Professor
David K. Lubensky
Department of Physics
University of Michigan
Patterning Neurogenesis: A dynamical model of ommatidial crystal formation
Abstract:
Regular patterns of cell fate appear widely in biology. I will present a quantitative analysis of one of the classic examples of such pattern formation, Drosophila eye development, focusing on the activator-inhibitor system responsible for spacing the R8 photoreceptors that define the eye's regular ommatidial crystal. The R8 lattice grows by activating the expression of proneural genes at a moving front to create new columns of R8 cells. I propose a model where the dynamics of initial induction plays a central role in selecting the eventual R8s. Unlike in a textbook Turing instability picture, the final pattern is thus strongly history-dependent. In particular, transient perturbations of one column can change the pattern in all subsequent columns. Most strikingly, in certain circumstances the normal triangular lattice can give way to stripes of R8 cells. These predictions are confirmed experimentally by manipulation of the Notch and scabrous genes.

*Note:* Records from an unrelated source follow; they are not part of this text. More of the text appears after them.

Lemma hash_value_insert_other {T : Type} (dflt : T) (h : QHash T) (k k' : QChar)
      (v : T) :
  k' <> k -> hash_value dflt (hash_insert h k v) k' = hash_value dflt h k'.
Proof.
  intros Hk. induction h as [| [k0 v0] h IH]; cbn [hash_insert hash_value].
  - now replace (k =? k') with false by (symmetry; apply Z.eqb_neq; congruence).
  - destruct (k0 =? k) eqn:E; cbn [hash_value].
    + apply Z.eqb_eq in E. subst k0.
      now replace (k =? k') with false by (symmetry; apply Z.eqb_neq; congruence).
    + now rewrite IH.
Qed.

(** X10. After [setAutoMatchEnabled(ch, false)] the opening character [ch]
    is typed alone: neither [insertPairedCharacters] nor
    [handleEndPairCharacterTyped] handles it, the key inserts the one
    character, the flags of the other characters are as before, and
    [setAutoMatchEnabled(ch, true)] gives [ch] its flag back. The character is
    no closing character of another pair, or it closes itself. *)
Theorem disabled_opener_is_typed_alone
        (ed : MarkdownEditor) (before after : QTextDocument)
        (t : QString) (st : MarkdownState) (c : nat) (ch : QChar) :
  document ed = before ++ mkBlock t st :: after ->
  textCursor ed = cursorAt before c -> (c <= length t)%nat ->
  isBlockSeparator ch = false ->
  QList_contains (hash_values (markupPairs ed)) ch = false
  \/ hash_key Z.eqb (markupPairs ed) ch = ch ->
  let ed' := setAutoMatchEnabledFor ed ch false in
  insertPairedCharacters ed' ch = (false, ed')
  /\ handleEndPairCharacterTyped ed' ch = (false, ed')
  /\ keyPressEvent ed' (typed ch)
     = withText ed' (before ++ mkBlock (firstn c t ++ ch :: skipn c t) st :: after)
                (cursorAt before (S c))
  /\ (forall ch', ch' <> ch ->
        hash_value false (autoMatchFilter ed') ch'
        = hash_value false (autoMatchFilter ed) ch')
  /\ hash_value false (autoMatchFilter (setAutoMatchEnabledFor ed' ch true)) ch
     = true.
Proof.
  intros Hdoc Hcur Hc Hch Hkey ed'.
  assert (Hoff : hash_value false (autoMatchFilter ed') ch = false)
    by (subst ed'; cbn [setAutoMatchEnabledFor autoMatchFilter];
        apply hash_value_insert_same).
  assert (Hpair : insertPairedCharacters ed' ch = (false, ed')).
  { unfold insertPairedCharacters. cbv zeta. rewrite Hoff.
    subst ed'. cbn [setAutoMatchEnabledFor textCursor markupPairs autoMatchEnabled].
    rewrite Hcur, hasSelection_cursorAt, andb_false_r.
    now destruct (hash_contains (markupPairs ed) ch). }
  assert (Hskip : handleEndPairCharacterTyped ed' ch = (false, ed')).
  { unfold handleEndPairCharacterTyped. cbv zeta.
    replace (markupPairs ed') with (markupPairs ed) by reflexivity.
    destruct Hkey as [Hno | Hself].
    - rewrite Hno. now destruct (autoMatchEnabled ed' && _).
    - rewrite Hself, Hoff.
      destruct (autoMatchEnabled ed' && _); [| reflexivity].
      now destruct (QList_contains _ ch). }
  split; [assumption |]. split; [assumption |]. split; [| split].
  - unfold keyPressEvent. cbn [key eventText typed]. rewrite Hskip, Hpair.
    unfold QPlainTextEdit_keyPressEvent. cbn [key eventText typed isEmpty].
    replace (textCursor ed') with (cursorAt before c) by (now rewrite <- Hcur).
    rewrite (insertText_at ed' before after t st c Hdoc Hc)
      by (unfold noSeparator; cbn [forallb]; now rewrite Hch).
    cbn [fst snd]. unfold setTextCursor.
    cbn [document textCursor withText hemingwayModeEnabled autoMatchEnabled
         bulletPointCyclingEnabled insertSpacesForTabs tabWidth markupPairs
         autoMatchFilter length].
    unfold withText. do 2 f_equal. unfold cursorAt, positionAt. f_equal; lia.
  - intros ch' Hne. subst ed'. cbn [setAutoMatchEnabledFor autoMatchFilter].
    now apply hash_value_insert_other.
  - cbn [setAutoMatchEnabledFor autoMatchFilter]. apply hash_value_insert_same.
Qed.

(** ** Formatting markup and comments *)

Lemma movePosition_PreviousCharacter (d before : QTextDocument) (m : MoveMode)
      (cur : QTextCursor) (n a : nat) :
  position cur = positionAt before (a + n) ->
  movePosition d cur PreviousCharacter m n
  = match n with
    | O => cur
    | S _ => setPosition cur (positionAt before a) m
    end.
Proof.
  revert cur. induction n as [| n IH]; intros cur Hpos; [reflexivity |].
  cbn [movePosition moveOnce]. rewrite Hpos.
  replace (0 <? positionAt before (a + S n)) with true
    by (unfold positionAt; zcompare).
  replace (positionAt before (a + S n) - 1) with (positionAt before (a + n))
    by (unfold positionAt; lia).
  rewrite IH by (now destruct m).
  destruct n as [| n].
  - now rewrite Nat.add_0_r.
  - now destruct m.
Qed.

Lemma firstn_app_length (s r : QString) : firstn (length s) (s ++ r) = s.
Proof.
  rewrite firstn_app, firstn_all, Nat.sub_diag. cbn [firstn].
  apply List.app_nil_r.
Qed.

(** X11. [insertFormattingMarkup] without selection inserts the markup twice
    at the cursor and leaves the cursor between the two. *)
Theorem formatting_markup_surrounds_cursor
        (ed : MarkdownEditor) (before after : QTextDocument)
        (t : QString) (st : MarkdownState) (c : nat) (markup : QString) :
  document ed = before ++ mkBlock t st :: after ->
  textCursor ed = cursorAt before c -> (c <= length t)%nat ->
  noSeparator markup = true ->
  insertFormattingMarkup ed markup
  = withText ed
      (before ++ mkBlock (firstn c t ++ markup ++ markup ++ skipn c t) st :: after)
      (cursorAt before (c + length markup)).
Proof.
  intros Hdoc Hcur Hc Hm. unfold insertFormattingMarkup. cbv zeta.
  rewrite Hcur, hasSelection_cursorAt.
  rewrite (insertText_at ed before after t st c Hdoc Hc) by assumption.
  match goal with
  | |- context [insertText ?e _ _] =>
      rewrite (insertText_at e before after
                 (firstn c t ++ markup ++ skipn c t) st (c + length markup) eq_refl)
        by (assumption || (rewrite length_inserted by assumption; lia))
  end.
  rewrite firstn_inserted, skipn_inserted by assumption.
  cbn [document withText].
  rewrite (movePosition_PreviousCharacter _ before MoveAnchor _ (length markup)
             (c + length markup)) by reflexivity.
  unfold setTextCursor, withText.
  cbn [document textCursor hemingwayModeEnabled autoMatchEnabled
       bulletPointCyclingEnabled insertSpacesForTabs tabWidth markupPairs
       autoMatchFilter].
  rewrite <- !List.app_assoc. f_equal.
  destruct (length markup) eqn:E; [| reflexivity].
  now rewrite Nat.add_0_r.
Qed.

(** How the two insertions of [insertFormattingMarkup] move the selection
    from column [x] to column [y]. *)
Lemma adjust_formatted (before : QTextDocument) (x y n : nat) :
  x <> y ->
  let a := Nat.min x y in
  let b := Nat.max x y in
  adjustCursor (adjustInserted (positionAt before (b + n)) (Z.of_nat n))
    (adjustCursor (adjustInserted (positionAt before a) (Z.of_nat n))
       (mkCursor (positionAt before x) (positionAt before y)))
  = if (x <? y)%nat
    then mkCursor (positionAt before (x + n)) (positionAt before (y + n + n))
    else mkCursor (positionAt before (x + n + n)) (positionAt before (y + n)).
Proof.
  intros Hxy a b. subst a b.
  unfold adjustCursor, adjustInserted, positionAt. cbn [anchor position].
  destruct (Nat.ltb_spec x y);
    repeat match goal with
           | |- context [?p <? ?q] => destruct (Z.ltb_spec p q); try lia
           end; f_equal; lia.
Qed.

Our model also provides insight into several previously puzzling observations; for example, it naturally explains why R8 cells normally appear at the posterior of proneural intermediate groups and why mosaic analysis defines the R8 cells as uniquely important for sca function, even though more sca is produced elsewhere in the IG's. In contrast to the standard proneural model, our picture implies that R8 cells are selected before the appearance of the full group of proneural cells. This prediction may have broader implications for the selection of neural cells by lateral inhibition; I will close by speculating on how it might be tested in flies mosaic for components of the Notch pathway.